The other very confusing thing is once you’ve marked out the varieties of MS as relapsing or progressive, the temptation is to define any variety of progressive as ‘worse’ than the RR kind. And that is just not true. For many people, relapses are more disabling than some people’s gentle progression. And for others, progression hurtles along, leaving the individual badly disabled within a short time. So maybe we really should be using the word Advanced more frequently?
It seems that the biggest difference, and the one which seems most unfair, is that there are many disease modifying drugs now available for RRMS. There are none for PPMS. The PP community have recently been given the seemingly good news that there is now a drug which can affect the rate of progression for PPMSers. Ocrelizumab, aka Ocrevus has been given a license for both RR and PP. But the decision makers at NICE have pulled the rug out from under the feet of the PPMS community (as if they needed extra trips to the floor) and refused to recommend that Ocrevus be made available for PPMS.

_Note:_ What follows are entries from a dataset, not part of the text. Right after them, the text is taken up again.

(* ===== verification/Query.v ===== *)
(** * Query: filters on values, and the queries a node sends to its peers

    Models the filters and the classes [FieldValue], [Select], [Where], [Query] and
    [FieldValueIndex] of src/opendht-2.1.4/include/opendht/value.h and
    src/value.cpp, with their serialisation.  A [Value::Filter] is a
    [std::function] that may be empty: an optional boolean function. *)
From S2P Require Import Prelude InfoHash StdMap MsgPack Value.

(** [enum class Value::Field]. *)
Inductive Field := F_None | F_Id | F_ValueType | F_OwnerPk | F_SeqNum | F_UserType | F_COUNT.

#[export] Instance Field_eq_dec : EqDecision Field.
Proof. solve_decision. Defined.

Definition field_Z (f : Field) : Z :=
  match f with
  | F_None => 0 | F_Id => 1 | F_ValueType => 2 | F_OwnerPk => 3 | F_SeqNum => 4
  | F_UserType => 5 | F_COUNT => 6
  end.

(** A cast to the enumeration; a number that names no field is kept apart. *)
Definition field_of_Z (n : Z) : option Field :=
  match n with
  | 0 => Some F_None | 1 => Some F_Id | 2 => Some F_ValueType | 3 => Some F_OwnerPk
  | 4 => Some F_SeqNum | 5 => Some F_UserType | 6 => Some F_COUNT | _ => None
  end.

Section Queries.
Context {G : Gnutls}.

(** ** Filters *)

Definition Filter : Type := option (Value -> bool).

(** Apply a filter that may be empty: [not f || f(v)]. *)
Definition passes (f : Filter) (v : Value) : bool := match f with Some p => p v | None => true end.

(** [chain(f1, f2)]. *)
Definition chain (f1 f2 : Filter) : Filter :=
  match f1, f2 with
  | None, _ => f2
  | _, None => f1
  | Some p1, Some p2 => Some (fun v => p1 v && p2 v)
  end.

(** [chainAll]. *)
Definition chainAll (set : list Filter) : Filter :=
  match set with
  | [] => None
  | _ => Some (fun v => forallb (fun f => negb (match f with Some p => negb (p v) | None => false end)) set)
  end.

(** [chainOr]: an empty filter accepts everything. *)
Definition chainOr (f1 f2 : Filter) : Filter :=
  match f1, f2 with
  | Some p1, Some p2 => Some (fun v => p1 v || p2 v)
  | _, _ => None
  end.

(** [notFilter]. *)
Definition notFilter (f : Filter) : Filter :=
  match f with
  | None => Some (fun _ => false)
  | Some p => Some (fun v => negb (p v))
  end.

(** [Filter::filter]. *)
Definition filter_values (f : Filter) (values : list Value) : list Value :=
  match f with None => values | Some p => List.filter p values end.

Definition TypeFilter (tid : Z) : Filter := Some (fun v => v_type v =? tid).
Definition IdFilter (id : Z) : Filter := Some (fun v => v_id v =? id).
Definition RecipientFilter (r : Hash) : Filter := Some (fun v => op_eq HASH_LEN (v_recipient v) r).
Definition OwnerFilter (pkh : Hash) : Filter :=
  Some (fun v => match v_owner v with Some k => op_eq HASH_LEN (pk_getId k) pkh | None => false end).
Definition SeqNumFilter (seq_no : Z) : Filter := Some (fun v => v_seq v =? wrap 16 seq_no).
Definition UserTypeFilter (ut : bytes) : Filter := Some (fun v => bool_decide (v_user_type v = ut)).

(** ** Field values *)

Record FieldValue := mkFieldValue {
  fv_field : Field;
  fv_int : Z;
  fv_hash : Hash;
  fv_blob : bytes;
}.

(** The constructors. *)
Definition FieldValue_int (f : Field) (n : Z) : FieldValue := mkFieldValue f n (Hash_zero HASH_LEN) [].
Definition FieldValue_hash (f : Field) (h : Hash) : FieldValue := mkFieldValue f 0 h [].
Definition FieldValue_blob (f : Field) (b : bytes) : FieldValue := mkFieldValue f 0 (Hash_zero HASH_LEN) b.

(** [operator==]. *)
Definition fv_eq (a b : FieldValue) : bool :=
  if negb (bool_decide (fv_field a = fv_field b)) then false
  else match fv_field a with
       | F_Id | F_ValueType | F_SeqNum => fv_int a =? fv_int b
       | F_OwnerPk => op_eq HASH_LEN (fv_hash a) (fv_hash b)
       | F_UserType => bool_decide (fv_blob a = fv_blob b)
       | F_None => true
       | F_COUNT => false
       end.

(** [getLocalFilter]; the type filter takes a 16-bit id. *)
Definition getLocalFilter (f : FieldValue) : Filter :=
  match fv_field f with
  | F_Id => IdFilter (fv_int f)
  | F_ValueType => TypeFilter (wrap 16 (fv_int f))
  | F_OwnerPk => OwnerFilter (fv_hash f)
  | F_SeqNum => SeqNumFilter (fv_int f)
  | F_UserType => UserTypeFilter (fv_blob f)
  | _ => None
  end.

(** [FieldValue::msgpack_pack]: there is no case for [SeqNum]. *)
Definition fv_pack (f : FieldValue) : outcome bytes :=
  v ← match fv_field f with
      | F_Id | F_ValueType => Ret (pack_imp_uint64 (fv_int f))
      | F_OwnerPk => Ret (hash_pack (fv_hash f))
      | F_UserType => Ret (pack_binary (fv_blob f))
      | _ => type_error
      end;
  Ret (pack_map 2 ++ pack_string (str "f") ++ pack_imp_uint8 (field_Z (fv_field f)) ++
       pack_string (str "v") ++ v).

(** [FieldValue::msgpack_unpack], into a fresh object. *)
Definition fv_unpack (msg : obj) : outcome FieldValue :=
  f ← required msg (str "f");
  n ← as_uint 32 f;
  v ← required msg (str "v");
  match field_of_Z n with
  | Some ((F_Id | F_ValueType) as fd) => i ← as_uint 64 v; Ret (FieldValue_int fd i)
  | Some F_OwnerPk => h ← hash_unpack v; Ret (FieldValue_hash F_OwnerPk h)
  | Some F_UserType => b ← unpackBlob v; Ret (FieldValue_blob F_UserType b)
  | _ => type_error
  end.

(** ** Select, Where, Query *)

Abbreviation Select := (list Field) (only parsing).
Abbreviation Where := (list FieldValue) (only parsing).

(** [Select::field]. *)
Definition select_field (f : Field) (s : Select) : Select :=
  if existsb (fun g => bool_decide (g = f)) s then s else s ++ [f].

(** The five restrictions: [id], [valueType], [owner], [seq], [userType] all add a
    field value that is not there yet. *)
Definition where_add (fv : FieldValue) (w : Where) : Where :=
  if existsb (fun g => fv_eq g fv) w then w else w ++ [fv].

Definition where_id (id : Z) : Where -> Where := where_add (FieldValue_int F_Id id).
Definition where_valueType (t : Z) : Where -> Where := where_add (FieldValue_int F_ValueType t).
Definition where_owner (h : Hash) : Where -> Where := where_add (FieldValue_hash F_OwnerPk h).
Definition where_seq (n : Z) : Where -> Where := where_add (FieldValue_int F_SeqNum n).
Definition where_userType (ut : bytes) : Where -> Where := where_add (FieldValue_blob F_UserType ut).

(** [Where::getFilter]: the restrictions that have a local filter. *)
Definition getFilter (w : Where) : Filter :=
  match w with
  | [] => None
  | _ => chainAll (List.filter (fun lf => match lf with Some _ => true | None => false end)
                               (map getLocalFilter w))
  end.

(** [subset]. *)
Definition subset {A} (eqb : A -> A -> bool) (fds qfds : list A) : bool :=
  forallb (fun fd => existsb (fun g => eqb fd g) qfds) fds.

Definition field_eqb (a b : Field) : bool := bool_decide (a = b).

(** [Select::isSatisfiedBy], [Where::isSatisfiedBy], [Query::isSatisfiedBy]. *)
Definition select_isSatisfiedBy (s os : Select) : bool :=
  match s with
  | [] => match os with [] => true | _ => false end
  | _ => subset field_eqb s os
  end.

Definition where_isSatisfiedBy (w ow : Where) : bool := subset fv_eq ow w.

Record Query := mkQuery { q_select : Select; q_where : Where; q_none : bool }.

Definition isSatisfiedBy (q oq : Query) : bool :=
  q_none q || (where_isSatisfiedBy (q_where q) (q_where oq) && select_isSatisfiedBy (q_select q) (q_select oq)).

(** Packing a vector: the size, then the elements. *)
Fixpoint pack_all {A} (f : A -> outcome bytes) (l : list A) : outcome bytes :=
  match l with
  | [] => Ret []
  | a :: l' => x ← f a; r ← pack_all f l'; Ret (x ++ r)
  end.

Definition pack_vector {A} (f : A -> outcome bytes) (l : list A) : outcome bytes :=
  r ← pack_all f l; Ret (pack_array (Z.of_nat (length l)) ++ r).

(** [Select::msgpack_pack] and [msgpack_unpack]: the fields as integers. *)
Definition select_pack (s : Select) : outcome bytes :=
  pack_vector (fun f => Ret (pack_imp_int32 (field_Z f))) s.

Definition select_unpack (o : obj) : outcome (list Z) := as_vector as_int o.

(** [Where::msgpack_pack] and [msgpack_unpack]. *)
Definition where_pack (w : Where) : outcome bytes := pack_vector fv_pack w.
Definition where_unpack (o : obj) : outcome Where := as_vector fv_unpack o.

(** [Query::msgpack_pack]. *)
Definition query_pack (q : Query) : outcome bytes :=
  s ← select_pack (q_select q);
  w ← where_pack (q_where q);
  Ret (pack_map 2 ++ pack_string (str "s") ++ s ++ pack_string (str "w") ++ w).

(** [Query::msgpack_unpack]: the filters first; selected fields are numbers of the
    enumeration. *)
Definition query_unpack (o : obj) : outcome (list Z * Where) :=
  match o with
  | OMap _ =>
      rf ← required o (str "w");
      w ← where_unpack rf;
      rs ← required o (str "s");
      s ← select_unpack rs;
      Ret (s, w)
  | _ => type_error
  end.

(** ** Field indexes *)

(** [FieldValueIndex]: a map from fields, in the order of the enumeration. *)
Definition field_lt (a b : Field) : bool := field_Z a <? field_Z b.
Definition FieldValueIndex : Type := list (Field * FieldValue).

(** The value a field has in a value. *)
Definition field_of_value (v : Value) (f : Field) : FieldValue :=
  match f with
  | F_Id => FieldValue_int f (v_id v)
  | F_ValueType => FieldValue_int f (v_type v)
  | F_OwnerPk => FieldValue_hash f (match v_owner v with Some k => pk_getId k | None => Hash_zero HASH_LEN end)
  | F_SeqNum => FieldValue_int f (v_seq v)
  | F_UserType => FieldValue_blob f (v_user_type v)
  | _ => FieldValue_int F_None 0
  end.

(** The constructor: the selected fields, or all of them. *)
Definition index_fields (s : Select) : list Field :=
  match s with
  | [] => [F_Id; F_ValueType; F_OwnerPk; F_SeqNum; F_UserType]
  | _ => s
  end.

Definition FieldValueIndex_make (v : Value) (s : Select) : FieldValueIndex :=
  foldl (fun ix f => om_set field_lt f (field_of_value v f) ix) [] (index_fields s).

(** [containedIn]. *)
Definition containedIn (ix other : FieldValueIndex) : bool :=
  if (length other <? length ix)%nat then false
  else forallb (fun e => match om_find field_lt e.1 other with Some _ => true | None => false end) ix.

(** ** Filters and satisfaction *)

Lemma passes_chainAll l v : passes (chainAll l) v = forallb (fun f => passes f v) l.
Proof.
  destruct l as [|f l]; [done|]. unfold chainAll, passes at 1.
  generalize (f :: l). intros l0. induction l0 as [|g l0 IH]; [done|]. simpl. rewrite IH. f_equal.
  destruct g; simpl; [apply negb_involutive|done].
Qed.

Lemma passes_getFilter w v : passes (getFilter w) v = forallb (fun f => passes (getLocalFilter f) v) w.
Proof.
  assert (H : passes (getFilter w) v = passes (chainAll (List.filter
    (fun lf : Filter => match lf with Some _ => true | None => false end) (map getLocalFilter w))) v)
    by (by destruct w).
  rewrite H, passes_chainAll. clear H. induction w as [|f w IH]; [done|]. simpl.
  destruct (getLocalFilter f) eqn:E; simpl; by rewrite IH.
Qed.

Lemma filter_values_passes f values : filter_values f values = List.filter (passes f) values.
Proof. destruct f; [done|]. simpl. induction values as [|v l IH]; [done|]. simpl. by rewrite <- IH. Qed.

Lemma op_eq_congr N h a b : op_eq N a b = true -> op_eq N h a = op_eq N h b.
Proof.
  unfold op_eq. rewrite forallb_forall. intros H. induction (seq 0 (N / 4)) as [|i l IH]; [done|].
  simpl. rewrite IH by (intros; apply H; by right). specialize (H i ltac:(by left)). zb. by rewrite H.
Qed.

(** Equal field values are the same restriction. *)
Lemma fv_eq_filter a b v : fv_eq a b = true -> passes (getLocalFilter a) v = passes (getLocalFilter b) v.
Proof.
  unfold fv_eq, getLocalFilter. destruct (bool_decide_reflect (fv_field a = fv_field b)) as [Hf|]; [|done].
  rewrite <- Hf. simpl. destruct (fv_field a); intros He; simpl in *; try done; try (zb; by rewrite He).
  - destruct (v_owner v); [by apply op_eq_congr|done].
  - apply bool_decide_eq_true in He. by rewrite He.
Qed.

This of course seems just like another two fingered salute has been given to the PP sub type. Ocrevus has been shown the green light by NICE for RR. As if the relapsing remitting group needed yet another DMD to add to the 12 already available (if you count all the different methods of taking the various interferons and Copaxone)!

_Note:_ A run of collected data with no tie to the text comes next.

(* ===== verification/QueryText.v ===== *)
(** * QueryText: queries as text

    Models the text form of queries of src/opendht-2.1.4/src/value.cpp and value.h: the
    constructors of [Select], [Where] and [Query] that parse a string, with the stream
    operations they use, and the operators that print them.  A stream is the bytes that are
    left; a failed extraction leaves its variable as it was. *)
From S2P Require Import Prelude InfoHash MsgPack Value Query.

Abbreviation Select := (list Field) (only parsing).
Abbreviation Where := (list FieldValue) (only parsing).

(** ** Streams *)

Definition is_space (c : Z) : bool := (c =? 32) || ((9 <=? c) && (c <=? 13)).
Definition is_digit (c : Z) : bool := (48 <=? c) && (c <=? 57).

Fixpoint drop_while (p : Z -> bool) (s : bytes) : bytes :=
  match s with [] => [] | c :: s' => if p c then drop_while p s' else s end.
Fixpoint take_while (p : Z -> bool) (s : bytes) : bytes :=
  match s with [] => [] | c :: s' => if p c then c :: take_while p s' else [] end.

(** [in >> token]. *)
Definition read_token (token s : bytes) : bytes * bytes :=
  match drop_while is_space s with
  | [] => (token, [])
  | s' => (take_while (fun c => negb (is_space c)) s', drop_while (fun c => negb (is_space c)) s')
  end.

(** [std::getline(in, token, delim)]: the line and what is left, [None] when it fails. *)
Definition getline (delim : Z) (s : bytes) : option (bytes * bytes) :=
  match s with
  | [] => None
  | _ => Some (take_while (fun c => negb (c =? delim)) s,
               match drop_while (fun c => negb (c =? delim)) s with [] => [] | _ :: r => r end)
  end.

When you look a bit more closely at Ocrevus, it’s not quite such the magical drug it seemed to promise it would be at first. It’s not massively effective at preventing progression and yet comes with a long list of side effects. Many people with PPMS might have been reluctant to take it for this reason, but it should at least have been made available to them. And if economics are the driving reason for refusing the drug, it seems to be even more unfair.

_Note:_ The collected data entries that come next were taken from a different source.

(* ===== verification/Storage.v ===== *)
(** * Storage: the values and listeners a node keeps for one key

    Models src/opendht-2.1.4/src/storage.h and src/listener.h.  Values are shared
    through [Sp<Value>]: a pointer is an address, and the section's [deref] is the
    heap, which the storage only reads.  A [StorageBucket*] is a key of the map of
    buckets, which the operations transform together with the storage.  Sizes are
    [size_t] and wrap around. *)
From S2P Require Import Prelude InfoHash StdMap Node MsgPack Value Query.

Abbreviation vptr := positive (only parsing).
Abbreviation bptr := positive (only parsing).

(** ** Storage usage per address *)

(** [class StorageBucket]. *)
Record StorageBucket := mkBucket {
  sb_stored : list (Z * (Hash * Z));
  sb_total : Z;
}.

Definition Bucket_make : StorageBucket := mkBucket [] 0.

(** The buckets the storages of a node share. *)
Abbreviation Buckets := (gmap bptr StorageBucket).

(** [struct ValueStorage]. *)
Record ValueStorage := mkVS {
  vs_data : vptr;
  vs_created : Z;
  vs_expiration : Z;
  vs_bucket : option bptr;
}.

Record StoreDiff := mkDiff { size_diff : Z; values_diff : Z; listeners_diff : Z }.
Definition no_diff : StoreDiff := mkDiff 0 0 0.

Definition MAX_VALUES : Z := 1024.

(** [std::partition], whose order within the two parts is unspecified. *)
Class Partition := {
  partition : forall {A}, (A -> bool) -> list A -> list A * list A;
  partition_perm {A} (p : A -> bool) l : (partition p l).1 ++ (partition p l).2 ≡ₚ l;
  partition_left {A} (p : A -> bool) l : Forall (fun x => p x = true) (partition p l).1;
  partition_right {A} (p : A -> bool) l : Forall (fun x => p x = false) (partition p l).2;
}.

Section Storage.
Context {G : Gnutls} (deref : vptr -> Value).

Definition size_of (p : vptr) : Z := v_size (deref p).
Definition id_of (p : vptr) : Z := v_id (deref p).

(** [StorageBucket::insert]. *)
Definition sb_insert (id : Hash) (v : vptr) (expiration : Z) (b : StorageBucket) : StorageBucket :=
  mkBucket (mm_insert Z.ltb expiration (id, id_of v) (sb_stored b)) (u64 (sb_total b + size_of v)).

(** The loop of [erase] over [equal_range(expiration)]: drop the first entry of the
    range that names the value. *)
Fixpoint erase_in_range (id : Hash) (vid expiration : Z) (l : list (Z * (Hash * Z))) :
    list (Z * (Hash * Z)) :=
  match l with
  | [] => []
  | e :: l' =>
      if (e.1 =? expiration) && (op_eq HASH_LEN e.2.1 id && (e.2.2 =? vid)) then l'
      else e :: erase_in_range id vid expiration l'
  end.

(** [StorageBucket::erase]. *)
Definition sb_erase (id : Hash) (v : vptr) (expiration : Z) (b : StorageBucket) : StorageBucket :=
  mkBucket (erase_in_range id (id_of v) expiration (sb_stored b)) (u64 (sb_total b - size_of v)).

(** [getOldest]: the first entry, undefined when there is none. *)
Definition getOldest (b : StorageBucket) : outcome (Hash * Z) :=
  match sb_stored b with
  | [] => Undef "getOldest of an empty bucket"
  | e :: _ => Ret e.2
  end.

(** ** Listeners *)

Record Listener := mkListener { l_time : Z; l_query : Query; l_version : Z }.

(** [Listener::refresh]. *)
Definition listener_refresh (t : Z) (q : Query) (l : Listener) : Listener := mkListener t q (l_version l).

(** [LocalListener]; the callback is a function object, by its identity. *)
Record LocalListener := mkLocal { ll_query : option Query; ll_filter : Filter; ll_cb : nat }.

(** ** The storage *)

Record Storage := mkStorage {
  st_maintenance : Z;
  st_listeners : list (ptr * list (Z * Listener));
  st_local : list (Z * LocalListener);
  st_token : Z;
  st_values : list ValueStorage;
  st_total : Z;
}.

(** The constructor [Storage(t)]. *)
Definition Storage_make (t : Z) : Storage := mkStorage t [] [] 1 [] 0.

Definition st_set_values (vs : list ValueStorage) (total : Z) (st : Storage) : Storage :=
  mkStorage (st_maintenance st) (st_listeners st) (st_local st) (st_token st) vs total.
Definition st_set_listeners (ls : list (ptr * list (Z * Listener))) (st : Storage) : Storage :=
  mkStorage (st_maintenance st) ls (st_local st) (st_token st) (st_values st) (st_total st).

(** An operation on the bucket a value points to.  Here nothing happens when the bucket is
    gone, where the code writes through a pointer into an erased element of
    [store_quota]: what is said of the operations is said of the code as long as the
    buckets of the stored values are there ([DhtStorage.quota_bucket_dangles]). *)
Definition with_bucket (b : option bptr) (f : StorageBucket -> StorageBucket) (bs : Buckets) : Buckets :=
  match b with
  | Some k => alter f k bs
  | None => bs
  end.

(** [empty], [valueCount], [totalSize]. *)
Definition st_empty (st : Storage) : bool := match st_values st with [] => true | _ => false end.
Definition valueCount (st : Storage) : Z := Z.of_nat (length (st_values st)).

(** [getById]. *)
Fixpoint getById_in (vid : Z) (vs : list ValueStorage) : option vptr :=
  match vs with
  | [] => None
  | v :: vs' => if id_of (vs_data v) =? vid then Some (vs_data v) else getById_in vid vs'
  end.
Definition getById (vid : Z) (st : Storage) : option vptr := getById_in vid (st_values st).

(** [get]. *)
Definition st_get (f : Filter) (st : Storage) : list vptr :=
  List.filter (fun p => passes f (deref p)) (map vs_data (st_values st)).

(** [refresh]: [expire_after] is the expiration of the value's type. *)
Fixpoint refresh_in (now vid : Z) (expire_after : Z -> Z) (vs : list ValueStorage) :
    option (Z * list ValueStorage) :=
  match vs with
  | [] => None
  | v :: vs' =>
      if id_of (vs_data v) =? vid then
        let e := Z.max (vs_expiration v) (now + expire_after (v_type (deref (vs_data v)))) in
        Some (e, mkVS (vs_data v) now e (vs_bucket v) :: vs')
      else match refresh_in now vid expire_after vs' with
           | Some (e, vs'') => Some (e, v :: vs'')
           | None => None
           end
  end.

Definition refresh (now vid : Z) (expire_after : Z -> Z) (st : Storage) : Z * Storage :=
  match refresh_in now vid expire_after (st_values st) with
  | Some (e, vs) => (e, st_set_values vs (st_total st) st)
  | None => (time_max, st)
  end.

(** [listen]: [gcb] is the result of the callback on the values; the token, the
    values the callback was called with. *)
Definition st_listen (gcb : list vptr -> bool) (cb : nat) (f : Filter) (q : option Query) (st : Storage) :
    Z * list (list vptr) * Storage :=
  let newvals := if st_empty st then [] else st_get f st in
  let calls := match newvals with [] => [] | _ => [newvals] end in
  if match newvals with [] => false | _ => negb (gcb newvals) end then (0, calls, st)
  else
    let tok := u64 (st_token st + 1) in
    (tok, calls,
     mkStorage (st_maintenance st) (st_listeners st)
       (om_emplace Z.ltb tok (mkLocal q f cb) (st_local st)).1 tok (st_values st) (st_total st)).

(** [cancelListen]. *)
Definition cancelListen (token : Z) (st : Storage) : Storage :=
  mkStorage (st_maintenance st) (st_listeners st) (om_erase Z.ltb token (st_local st)) (st_token st)
            (st_values st) (st_total st).

(** [find_if] of [store]: the values before, the one found, those after. *)
Fixpoint find_value (p : ValueStorage -> bool) (vs : list ValueStorage) :
    option (list ValueStorage * ValueStorage * list ValueStorage) :=
  match vs with
  | [] => None
  | v :: vs' =>
      if p v then Some ([], v, vs')
      else match find_value p vs' with
           | Some (l, x, r) => Some (v :: l, x, r)
           | None => None
           end
  end.

Definition same_value (value : vptr) (v : ValueStorage) : bool :=
  bool_decide (vs_data v = value) || (id_of (vs_data v) =? id_of value).

(** [store]: whether a change happened (the returned pointer is not null), the
    differences, and the new state. *)
Definition st_store (id : Hash) (value : vptr) (created expiration : Z) (sb : option bptr)
    (st : Storage) (bs : Buckets) : bool * StoreDiff * Storage * Buckets :=
  let size_new := size_of value in
  match find_value (same_value value) (st_values st) with
  | Some (l, it, r) =>
      let size_old := size_of (vs_data it) in
      let d := size_new - size_old in
      if bool_decide (vs_data it = value) then
        (false, no_diff,
         st_set_values (l ++ mkVS (vs_data it) created (vs_expiration it) (vs_bucket it) :: r) (st_total st) st, bs)
      else
        let bs1 := with_bucket (vs_bucket it) (sb_erase id value (vs_expiration it)) bs in
        let bs2 := with_bucket sb (sb_insert id value expiration) bs1 in
        (true, mkDiff d 0 0,
         st_set_values (l ++ mkVS value created expiration sb :: r) (u64 (st_total st + d)) st, bs2)
  | None =>
      if valueCount st <? MAX_VALUES then
        (true, mkDiff size_new 1 0,
         st_set_values (st_values st ++ [mkVS value created expiration sb]) (u64 (st_total st + size_new)) st,
         with_bucket sb (sb_insert id value expiration) bs)
      else (false, no_diff, st, bs)
  end.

But it does bring me to that bug bear: side effects. These are many, potentially severe, can lead to serious health problems and are always the cost to be balanced against the benefits of the various disease modifying drugs (as well as other drugs prescribed for symptom management). What with elevated liver enzymes, gastrointestinal problems, depleted white blood cells, PML, autoimmune thyroid disease, and all the other pesky problems the taking of DMDs can bring about. Many of them are resolvable once the drug is stopped, and some are not. Clearly death due to PML would not be easily resolvable.
My first point is really my last, we do share many aspects of MS, it’s not just a title. We share many symptoms, we frequently share disabilities, we share treatments and drugs for symptom management, we share fears for the future. Unfortunately we don’t share the number of available disease modifying drugs. As yet, hopefully in the future we will, irrespective of cost to the NHS. On this forum we share advice and help given to the newly/un-diagnosed. We share experience and concerns, worries and cares. We share our knowledge and experience of claiming state benefits, access to care and our use of aids and appliances. We’ve shared our use of less traditional therapies, drugs and treatments, including diet, exercise, HBOT, cannabinoids (containing THC and/or CBD), LDN, vitamins, minerals and myriad other means of treating MS. Our lovely families and carers also share their experience, worries and concerns. We also share laughter, sadness, celebrations, good fortune and bad, our lives, music and recipes. We do the best job we can of living our lives in spite of MS. In fact we are a community.